Excerpts from a dataset:
Lemma startRecording_runs w :
  exists w0,
    startRecording w = Normal (startRecorder w0) /\
    state w0 =
      set_lastRun None (set_activePromptId None (set_lastPartial JUndefined
        (set_currentPrompt [] (set_isEditing false (set_isRecording true (state w)))))) /\
    children w0 = children w /\ env w0 = env w /\ db w0 = db w.
Proof.
  unfold startRecording.
  match goal with |- context [refreshPromptView ?x] => set (w1 := x) end.
  exists (worldOf (refreshPromptView w1)).
  destruct (refreshPromptView_frame w1) as (Hs & Hc & Hd & He).
  rewrite Hs, Hc, Hd, He. split; [|done].
  by rewrite (refreshPromptView_returns w1).
Qed.

Lemma trim_drops_newline x : tight x = true -> trim (x ++ [10]) = x.
Proof.
  intros (Hne & Hh & Hl)%tight_inv. unfold trim, trimEnd.
  rewrite (trimStart_fix (x ++ [10])) by (by rewrite headWs_app).
  rewrite rev_app_distr. cbn [rev app trimStart].
  change (isWhiteSpace 10) with true. cbn iota.
  rewrite (trimStart_fix (rev x)) by exact Hl. apply rev_involutive.
Qed.

Lemma stringifyError_tight m : tight (stringifyError m) = true.
Proof.
  unfold stringifyError. apply tight_intro.
  - done.
  - done.
  - rewrite !app_assoc. by rewrite lastWs_app.
Qed.

(** The helper recovers the model path from the arguments the TUI passes. *)
Lemma helper_reads_model e mp :
  model (parseArgs (tail (buildRecorderArgs e mp)) (mkHelperArgs None None None)) = Some mp.
Proof.
  unfold buildRecorderArgs.
  destruct (STT_DEVICE e) as [d|]; [destruct (nonEmpty d)|]; reflexivity.
Qed.

Example stringifyError_example :
  stringifyError (js "no " ++ [QUOTE] ++ js "model" ++ [QUOTE; 10])
  = js "{" ++ [QUOTE] ++ js "type" ++ [QUOTE] ++ js ":" ++ [QUOTE] ++ js "error" ++ [QUOTE]
    ++ js "," ++ [QUOTE] ++ js "error" ++ [QUOTE] ++ js ":" ++ [QUOTE]
    ++ js "no " ++ [BACKSLASH; QUOTE] ++ js "model" ++ [BACKSLASH; QUOTE; BACKSLASH] ++ js "n"
    ++ [QUOTE] ++ js "}".
Proof. vm_compute. reflexivity. Qed.

Example helper_start_example :
  helperMain noModelOs (tail (buildRecorderArgs demoEnv (js "/models/vosk")))
  = ExitEarly (stringifyError (js "Model path not found: /models/vosk") ++ [10]) 1.
Proof. vm_compute. reflexivity. Qed.
(** ** One command after another *)

(** X13: on a reachable state, a command that forces a recognized pin on
    or off overrides whatever an earlier command for the same pin did:
    the table and the shadows are those that the forcing command alone
    would have left. *)
Theorem forcing_command_overrides
        (w : World) (key : string) (earlier value : pyobj) :
  reachable w ->
  dict_mem key (pcapins w) = true ->
  str_in (lower (py_str value)) on_words = true
  \/ str_in (lower (py_str value)) off_words = true ->
  let both := exec (dispatch (PyDict [(key, value)]))
                   (exec (dispatch (PyDict [(key, earlier)])) w) in
  let alone := exec (dispatch (PyDict [(key, value)])) w in
  pcapins both = pcapins alone /\ pca both = pca alone.
Proof.
  intros Hr Hmem Hword both alone. subst both alone. unfold exec.
  rewrite !dispatch_one. cbn [snd].
  pose proof (reachable_well_formed w Hr) as Hw.
  assert (Hforced : exists bit word,
    (bit = 0 /\ word = "off" /\ str_in (lower (py_str value)) off_words = true)
    \/ (bit = 1 /\ word = "on" /\ str_in (lower (py_str value)) on_words = true)).
  { destruct Hword as [H | H];
      [exists 1, "on"; right | exists 0, "off"; left]; auto. }
  destruct Hforced as (bit & word & Hforced).
  destruct (on_entry_cases w key earlier Hw)
    as (w1 & E1 & _ & [(Hno & _) |
        (p & pin & v & d & s & Hp & Hget & Hpin & Hconf & Hout & Hcase)]);
    [congruence |].
  rewrite E1. cbn [snd].
  assert (Halone : on_entry (key, value) w =
    (Ok tt,
     mkWorld
       (dict_set key (entry pin (PyInt bit) (PyInt DIR_OUT) (PyStr word)) (pcapins w))
       (Some (mkPCA (logger p) (address p)
                (Z.land (conf p) (Z.lnot (Z.shiftl 1 pin)))
                (if truthy bit then Z.lor (out p) (Z.shiftl 1 pin)
                 else Z.land (out p) (Z.lnot (Z.shiftl 1 pin)))
                (inv p)))
       (mkBus (written (i2c w) ++
                 [ mkTransfer (address p) REG_OUT
                     (if truthy bit then Z.lor (out p) (Z.shiftl 1 pin)
                      else Z.land (out p) (Z.lnot (Z.shiftl 1 pin)));
                   mkTransfer (address p) REG_DIR
                     (Z.land (conf p) (Z.lnot (Z.shiftl 1 pin))) ])%list
              (input_port (i2c w)))
       (logging w ++
          [ mkLog "root" INFO ("Forcing " ++ key ++ " to " ++ word);
            mkLog (logger p) DEBUG
              ("Setting Pin " ++ str_int pin ++ " to "
               ++ (if truthy bit then "high" else "low"));
            mkLog (logger p) DEBUG
              ("Setting Output port Register to 0b"
               ++ fmt_08b (if truthy bit then Z.lor (out p) (Z.shiftl 1 pin)
                           else Z.land (out p) (Z.lnot (Z.shiftl 1 pin))));
            mkLog (logger p) DEBUG ("Setting Pin " ++ str_int pin ++ " to output");
            mkLog (logger p) DEBUG
              ("Setting Configuration Register to 0b"
               ++ fmt_08b (Z.land (conf p) (Z.lnot (Z.shiftl 1 pin))))
          ])%list)).
  { apply (on_entry_forced w p key value pin v d s Hp Hget bit word);
      [exact Hforced | |]; apply write_bit_ok; lia. }
  rewrite Halone. cbn [snd pcapins pca].
  assert (Hsecond : forall t1 p1 v1 d1 s1 bus1 log1,
    dict_get key t1 = Some (entry pin v1 d1 s1) ->
    write_bit (out p1) pin bit = write_bit (out p) pin bit ->
    write_bit (conf p1) pin DIR_OUT = write_bit (conf p) pin DIR_OUT ->
    logger p1 = logger p -> address p1 = address p -> inv p1 = inv p ->
    dict_set key (entry pin (PyInt bit) (PyInt DIR_OUT) (PyStr word)) t1 =
    dict_set key (entry pin (PyInt bit) (PyInt DIR_OUT) (PyStr word)) (pcapins w) ->
    let w2 := snd (on_entry (key, value) (mkWorld t1 (Some p1) bus1 log1)) in
    pcapins w2 =
    dict_set key (entry pin (PyInt bit) (PyInt DIR_OUT) (PyStr word)) (pcapins w)
    /\ pca w2 =
       Some (mkPCA (logger p) (address p)
               (Z.land (conf p) (Z.lnot (Z.shiftl 1 pin)))
               (if truthy bit then Z.lor (out p) (Z.shiftl 1 pin)
                else Z.land (out p) (Z.lnot (Z.shiftl 1 pin)))
               (inv p))).
  { intros t1 p1 v1 d1 s1 bus1 log1 Hget1 Eo Ec El Ea Ei Et w2. subst w2.
    erewrite on_entry_forced;
      [ | reflexivity | exact Hget1 | exact Hforced
        | rewrite Eo; apply write_bit_ok; lia
        | rewrite Ec; apply write_bit_ok; lia ].
    cbn [snd pcapins pca]. rewrite Et, El, Ea, Ei. split; reflexivity. }
  destruct w1 as [t1 q1 bus1 log1].
  destruct Hcase as [(bit1 & word1 & o & c & _ & Eo & Ec & Et & Ep & _) |
                     [(_ & c & Ec & Et & Ep & _) | (_ & _ & _ & Et & Ep & _)]];
    cbn [pcapins pca] in Et, Ep; subst t1 q1.
  - eapply Hsecond; try reflexivity.
    + apply dict_get_set_same.
    + cbn [out]. exact (write_bit_again _ _ _ _ _ Eo).
    + cbn [conf]. exact (write_bit_again _ _ _ _ _ Ec).
    + apply dict_set_set.
  - eapply Hsecond; try reflexivity.
    + apply dict_get_set_same.
    + cbn [conf]. exact (write_bit_again _ _ _ _ _ Ec).
    + apply dict_set_set.
  - rewrite Hp. eapply Hsecond; try reflexivity. exact Hget.
Qed.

YOUR OBJECTIVE: Output the first line of the entries above and every line after it, exactly as written, ending with the line that contains "exists (worldOf (refreshPromptView w1)).".

RESULT OF THE TASK:
Lemma startRecording_runs w :
  exists w0,
    startRecording w = Normal (startRecorder w0) /\
    state w0 =
      set_lastRun None (set_activePromptId None (set_lastPartial JUndefined
        (set_currentPrompt [] (set_isEditing false (set_isRecording true (state w)))))) /\
    children w0 = children w /\ env w0 = env w /\ db w0 = db w.
Proof.
  unfold startRecording.
  match goal with |- context [refreshPromptView ?x] => set (w1 := x) end.
  exists (worldOf (refreshPromptView w1)).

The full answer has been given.